In December 1932 the Friulian philologist Ugo Pellis started a long research journey across Sardinia. After a systematic investigation of the structure and peculiarities of the Sardinian idiom, throughout three consecutive years, he drafted the reknown Atlante Linguistico Italiano (Italian Linguistic Atlas). During his so-called ‘nobilissimo ma gravissimo’ work ( Pellis meant that his work in Sardinia was noble, but at the same time extremely heavy) Pellis visited 124 places on the island. He was sometimes accompanied by his Nelda. He walked, travelled on the back of mules and on the wobbly driving wheels of a Balilla that had been donated by the Duce. He travelled thousands and thousands of kilometres, carrying with him his album filled with pictures, philological surveys, field notebooks and geographical maps that made him appear as a mysterious and funny character. He also carried a set of photographic plates (later films), which he used to portray the reality that surrounded his universe of words. This reality consisted of men and things which, according to this scholar who studied in Vienna and Innsbruck, formed a sort of inexhaustible collection of Mediterranean archetypes. Through photographs, and the meticulous linguistic surveys that he conveyed to hundreds of informants, Pellis exposed the world. He actually portrayed it to essentialize both things and people, in order to reflect their lexemic context and to highlight their composing features within a culture that ideally follows the model of a language. He therefore shaped his Atlante through intensive fieldwork. His photographs reveal a predilection of relating volumes and shapes and an attempt to reproduce feelings produced by landscapes. His frequent searches for a natural frame reveal how small things are intimately connected to larger ones, in a surprising game of cultural miniaturization.

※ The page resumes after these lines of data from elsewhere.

Lemma encoding_pipeline now config l ch src ok :
  lines_make (e_base config) l ch ->
  realizes src ok [SRC_NAME_1U 0] [] (named (SRC_NAME_1U 0)) ->
  realizes (InitPipeline (encoding_builder now config l src))
    (encoding_ok ok config ch) (encoding_names config ch) (encoding_links config ch) (eq true).
Proof.
  intros (Hv & Ha) Hsrc. eapply (realizes_conv _ _ _ _ _ _ _ (eq true)).
  - unfold encoding_builder. eapply (decodebin_pipeline now (e_base config)) with (okv := true) (oka := true).
    + exact Hsrc.
    + apply make_named_builds.
    + apply make_named_builds.
    + apply map_conn_step; intros Hm el Hel; apply makes_extends; try done; [by apply Hv|by apply Ha].
    + apply map_conn_step; intros Hm el Hel; (apply converter_extends; [|apply make_named_builds|done]); [by apply Hv|by apply Ha].
  - unfold encoding_ok. by destruct (ch_video_ok ch), (ch_audio_ok ch).
  - intros _. unfold encoding_names, encoding_links, video_chain, audio_chain. by rewrite <- !app_assoc.
Qed.
End Makers.
(* ===== verification/PipelineSpec.v ===== *)
(** * The pipelines of the streams

    The theorems about [CreatePipeLine] for the classes of streams: what the
    pipeline is, when there is none, and the configurations that end the
    process. *)

From Stdlib Require Import Ascii.
From S2P Require Import Prelude Platform StreamTypes Constants Uris Options Configs Gst Elements Builders Pipelines.

(** ** Names *)

(** A name of a template is read back as its prefix and its number. *)
Lemma elem_name_split p i : (0 <= i)%Z -> split_last "_" (elem_name p i) = Some (p, show_u i).
Proof.
  intros Hi. apply split_last_spec. split; [done|].
  apply all_digits_no_underscore. by apply show_u_digits.
Qed.

Lemma elem_name_inj p q i j : (0 <= i)%Z -> (0 <= j)%Z -> elem_name p i = elem_name q j -> p = q /\ i = j.
Proof.
  intros Hi Hj Heq. pose proof (elem_name_split p i Hi) as Hp. rewrite Heq, elem_name_split in Hp by done.
  simplify_eq. split; [done|]. pose proof (parse_show i Hi) as Hs.
  pose proof (parse_show j Hj). congruence.
Qed.

Definition name_prefix (n : string) : string := from_option fst "" (split_last "_" n).

Lemma name_prefix_elem p i : (0 <= i)%Z -> name_prefix (elem_name p i) = p.
Proof. intros Hi. unfold name_prefix. by rewrite elem_name_split. Qed.

(** The elements that a stream has once: any pipeline takes some of them. *)
Definition single_names : list string :=
  [SRC_NAME_1U 0; DECODEBIN_NAME_1U 0; UDB_VIDEO_NAME_1U 0; VIDEO_CONVERT_NAME_1U 0; DEINTERLACE_NAME_1U 0;
   VIDEO_SCALE_NAME_1U 0; VIDEO_SCALE_CAPS_FILTER_NAME_1U 0; ASPECT_RATIO_NAME_1U 0; VIDEO_RATE_NAME_1U 0;
   VIDEO_RATE_CAPS_FILTER_NAME_1U 0; VIDEO_LOGO_NAME_1U 0; VIDEO_CODEC_NAME_1U 0;
   VIDEO_X264ENC_CAPS_FILTER_PROFILE_NAME_1U 0; VIDEO_X264ENC_CAPS_FILTER_STREAM_FORMAT_NAME_1U 0;
   VIDEO_PARSER_NAME_1U 0; VIDEO_TEE_NAME_1U 0; UDB_AUDIO_NAME_1U 0; AUDIO_CONVERT_NAME_1U 0;
   AUDIO_CONVERT_CAPS_FILTER_NAME_1U 0; VOLUME_NAME_1U 0; AUDIO_RESAMPLE_NAME_1U 0; AUDIO_CODEC_NAME_1U 0;
   MPEG_AUDIO_PARSE_NAME_1U 0; AUDIO_PARSER_NAME_1U 0; AUDIO_TEE_NAME_1U 0].

(** The prefixes of the elements that a stream has per output. *)
Definition output_prefixes : list string :=
  ["muxer"; "video_tee_queue"; "audio_tee_queue"; "video_pay"; "audio_pay"; "sink"].

(** The elements of groups of prefixes, each group with a number of its own. *)
Definition group_names {A} (idx : A -> Z) (prefs : A -> list string) (l : list A) : list string :=
  l ≫= fun x => (fun p => elem_name p (idx x)) <$> prefs x.

Lemma group_names_elem {A} (idx : A -> Z) prefs (l : list A) n :
  n ∈ group_names idx prefs l <-> exists x p, x ∈ l /\ p ∈ prefs x /\ n = elem_name p (idx x).
Proof.
  unfold group_names. rewrite list_elem_of_bind. setoid_rewrite list_elem_of_fmap. naive_solver.
Qed.

Lemma group_names_NoDup {A} (idx : A -> Z) prefs (l : list A) :
  (forall x, x ∈ l -> (0 <= idx x)%Z /\ NoDup (prefs x)) -> NoDup (idx <$> l) -> NoDup (group_names idx prefs l).
Proof.
  induction l as [|x l IH]; intros Hx Hd; [constructor|]. cbn in Hd. apply NoDup_cons in Hd as [Hn Hd].
  unfold group_names. rewrite bind_cons. apply NoDup_app. split_and!.
  - destruct (Hx x) as [Hi Hp]; [by left|]. apply NoDup_fmap_2_strong; [|done].
    intros p q _ _ Heq. by apply elem_name_inj in Heq as [? _].
  - intros n (p & -> & Hp)%list_elem_of_fmap (y & q & Hy & Hq & Heq)%group_names_elem. apply Hn.
    apply elem_name_inj in Heq as [_ Heq]; [|apply Hx; by left|apply Hx; by right].
    apply list_elem_of_fmap. eauto.
  - apply IH; [|done]. intros y Hy. apply Hx. by right.
Qed.

Lemma single_names_NoDup : NoDup single_names.
Proof. apply (bool_decide_unpack _). vm_compute. done. Qed.

Lemma single_names_prefix : Forall (fun n => name_prefix n ∉ output_prefixes) single_names.
Proof. apply (bool_decide_unpack _). vm_compute. done. Qed.

Lemma NoDup_submseteq_of {A} (l k : list A) : l ⊆+ k -> NoDup k -> NoDup l.
Proof. intros (k' & Hk)%submseteq_Permutation. rewrite Hk. by intros [? _]%NoDup_app. Qed.

Lemma submseteq_bind_elem {A B} (f : A -> list B) (l : list A) x : x ∈ l -> f x ⊆+ l ≫= f.
Proof.
  intros Hx. apply singleton_submseteq_l in Hx. apply (bind_submseteq f) in Hx.
  cbn in Hx. by rewrite app_nil_r in Hx.
Qed.

Section Names.
Context `{JsonC} `{UrlLib} `{PathLib} `{UnnamedCodes} `{GstLib} `{!GstLibOk}.

(** The prefixes of the elements of one output. *)
Definition output_prefs (config : AudioVideoConfig) (vcodec : outcome SupportedVideoCodec)
    (acodec : outcome SupportedAudioCodec) (o : OutputUri) : list string :=
  if IsDeviceOutUrl (ou_output o) is Some _ then []
  else ["muxer"] ++
       when (av_have_video config)
         ("video_tee_queue" :: when (is_rtp o) (if vcodec is Ok _ then ["video_pay"] else [])) ++
       when (av_have_audio config)
         ("audio_tee_queue" :: when (is_rtp o)
            (match acodec with Ok AUDIO_MPEG_CODEC => ["video_pay"] | Ok _ => ["audio_pay"] | _ => [] end)) ++
       ["sink"].

Lemma output_names_prefs config vcodec acodec i o :
  output_names config vcodec acodec (i, o) = (fun p => elem_name p i) <$> output_prefs config vcodec acodec o.
Proof.
  unfold output_names, output_prefs, video_branch, audio_branch, branch.
  destruct (IsDeviceOutUrl (ou_output o)); [done|].
  destruct (av_have_video config), (av_have_audio config), (is_rtp o), vcodec, acodec as [[]| |]; reflexivity.
Qed.

(** Two payloaders of one name: an RTP output with video and MPEG audio. *)
Definition pay_conflict (config : AudioVideoConfig) (vcodec : outcome SupportedVideoCodec)
    (acodec : outcome SupportedAudioCodec) (o : OutputUri) : bool :=
  is_null (IsDeviceOutUrl (ou_output o)) && is_rtp o && av_have_video config && av_have_audio config &&
  is_ok vcodec && (if acodec is Ok AUDIO_MPEG_CODEC then true else false).

Lemma output_prefs_NoDup config vcodec acodec o :
  NoDup (output_prefs config vcodec acodec o) <-> pay_conflict config vcodec acodec o = false.
Proof.
  unfold output_prefs, pay_conflict. destruct (IsDeviceOutUrl (ou_output o)); [by split; [|constructor]|].
  destruct (is_rtp o), (av_have_video config), (av_have_audio config), vcodec, acodec as [[]| |]; cbn;
    (split; [try done; intros Hn; by apply (bool_decide_pack _) in Hn
            |try done; intros _; apply (bool_decide_unpack _); vm_compute; done]).
Qed.

Lemma output_prefs_in config vcodec acodec o p : p ∈ output_prefs config vcodec acodec o -> p ∈ output_prefixes.
Proof.
  rewrite !list_elem_of_In. unfold output_prefs, output_prefixes.
  destruct (IsDeviceOutUrl (ou_output o)); [done|].
  destruct (is_rtp o), (av_have_video config), (av_have_audio config), vcodec, acodec as [[]| |]; cbn; tauto.
Qed.

Lemma elem_of_enumerate {A} (l : list A) i x :
  (i, x) ∈ enumerate l <-> exists k, i = Z.of_nat k /\ l !! k = Some x.
Proof.
  unfold enumerate. rewrite elem_of_lookup_imap. split; [intros (k & y & Heq & Hk)|intros (k & -> & Hk)]; naive_solver.
Qed.

Lemma enumerate_fst_NoDup {A} (l : list A) : NoDup (enumerate l).*1.
Proof.
  unfold enumerate. apply NoDup_alt. intros i j z. rewrite !list_lookup_fmap, !list_lookup_imap.
  destruct (l !! i), (l !! j); cbn; intros [= Hi] [= Hj]. apply Nat2Z.inj. by rewrite Hi.
Qed.

(** The names of all elements are different exactly if no output has the
    conflict. *)
Lemma pipeline_names_NoDup config vcodec acodec cv ca :
  stream_line config cv ca ⊆+ single_names ->
  NoDup (pipeline_names config vcodec acodec cv ca) <->
  Forall (fun o => pay_conflict config vcodec acodec o = false) (c_output (av_base config)).
Proof.
  unfold pipeline_names. intros Hf.
  rewrite Forall_forall. split.
  - intros (_ & _ & Hd)%NoDup_app o (k & Hk)%list_elem_of_lookup.
    apply output_prefs_NoDup. eapply NoDup_fmap_1. rewrite <- (output_names_prefs _ _ _ (Z.of_nat k)).
    eapply NoDup_submseteq_of; [|exact Hd]. apply submseteq_bind_elem, elem_of_enumerate. by exists k.
  - intros Hc. apply NoDup_app. split_and!.
    + eapply NoDup_submseteq_of; [exact Hf|apply single_names_NoDup].
    + intros n Hn ([i o] & Hno & Hio)%list_elem_of_bind. rewrite output_names_prefs in Hno.
      apply list_elem_of_fmap in Hno as (p & -> & Hp).
      pose proof single_names_prefix as Hs. rewrite Forall_forall in Hs.
      apply (Hs (elem_name p i)); [by eapply elem_of_submseteq|].
      rewrite name_prefix_elem; [by eapply output_prefs_in|].
      apply elem_of_enumerate in Hio as (k & -> & _). lia.
    + replace (_ ≫= _) with
        (group_names fst (fun io => output_prefs config vcodec acodec io.2) (enumerate (c_output (av_base config)))).
      2:{ apply list_bind_ext; [|done]. intros [i o]. symmetry. apply output_names_prefs. }
      apply group_names_NoDup; [|apply enumerate_fst_NoDup].
      intros [i o] (k & -> & Hk)%elem_of_enumerate. split; [cbn; lia|].
      apply output_prefs_NoDup, Hc, list_elem_of_lookup. by exists k.
Qed.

The 36 images have all been reproduced from Pelli’s photographic negatives. These have been preserved by the Società Filologica Friulana and were printed on fiber based paper by Fotociol di Casarsa della Delizia (UD). The rationale behind the exhibition is that of a continuous game of visual references between objects and portrayed individuals. This ends up shaping the complex network of local cultural aspects that were philologically investigated by Pellis. This is a surprising journey and its anthropological and visual outcomes are everything but obvious.
Ugo Pellis was born on the 9th October 1882 in Fiumicello (UD). He studied Romanic and Germanic philology and linguistics at the University of Vienna and at the University of Innsbruck, where he worked under the supervision of Theodor Gartner (the pioneer for researches on Retoromanic languages, 1843-1925). Following some experiences in the field of education, he started his first research projects at the beginning of the twentieth century. As of 1907, his texts regularly appeared in Friulian scientific literatures and during the first decade he published his first essays in the Friulian idiom (‘La ciana gargàna’, ‘Al rusignùl svuarbat’). His scientific activities intensified with time, finding their methodological framework in the great linguistic investigations that construct cultural areas on the basis of geo-phonetic features. The first great linguistic Atlases derive from this research. Due to his enthusiasm for philology, Pellis was one of the founders of the Società Filologica Friulana (1919), and was even the society's president between 1920 and 1923. During the following years, he took part in the creation, planning and drafting of the Atlante Linguistico Italiano (ALI). He especially worked on the extremely rich fieldwork card (the well-known ‘Questionnario’) that enables researchers to use linguistic data to reproduce an articulated representation of the system of cultural features. From 1925 to 1943, he conducted constant linguistic surveys in Italy (and in the alloglotte areas of Istria and Dalmatia) with the utmost seriousness and loyalty to his method of investigation. His greatest contribution to Italian philological research was his three years’ fieldwork in Sardinia, from December 1932 to June 1935. The philological and photographic data that was collected during his seven journeys in Sardinia constitute almost one third of his overall activity as a researcher. By the time he passed away in Gorizia on the 17th of July 17 1943, he had already investigated 727 out of the thousand locations he was supposed to explore for his research. He thus left a huge amount of linguistic and photographic material that still awaits to be explored in all its abundance.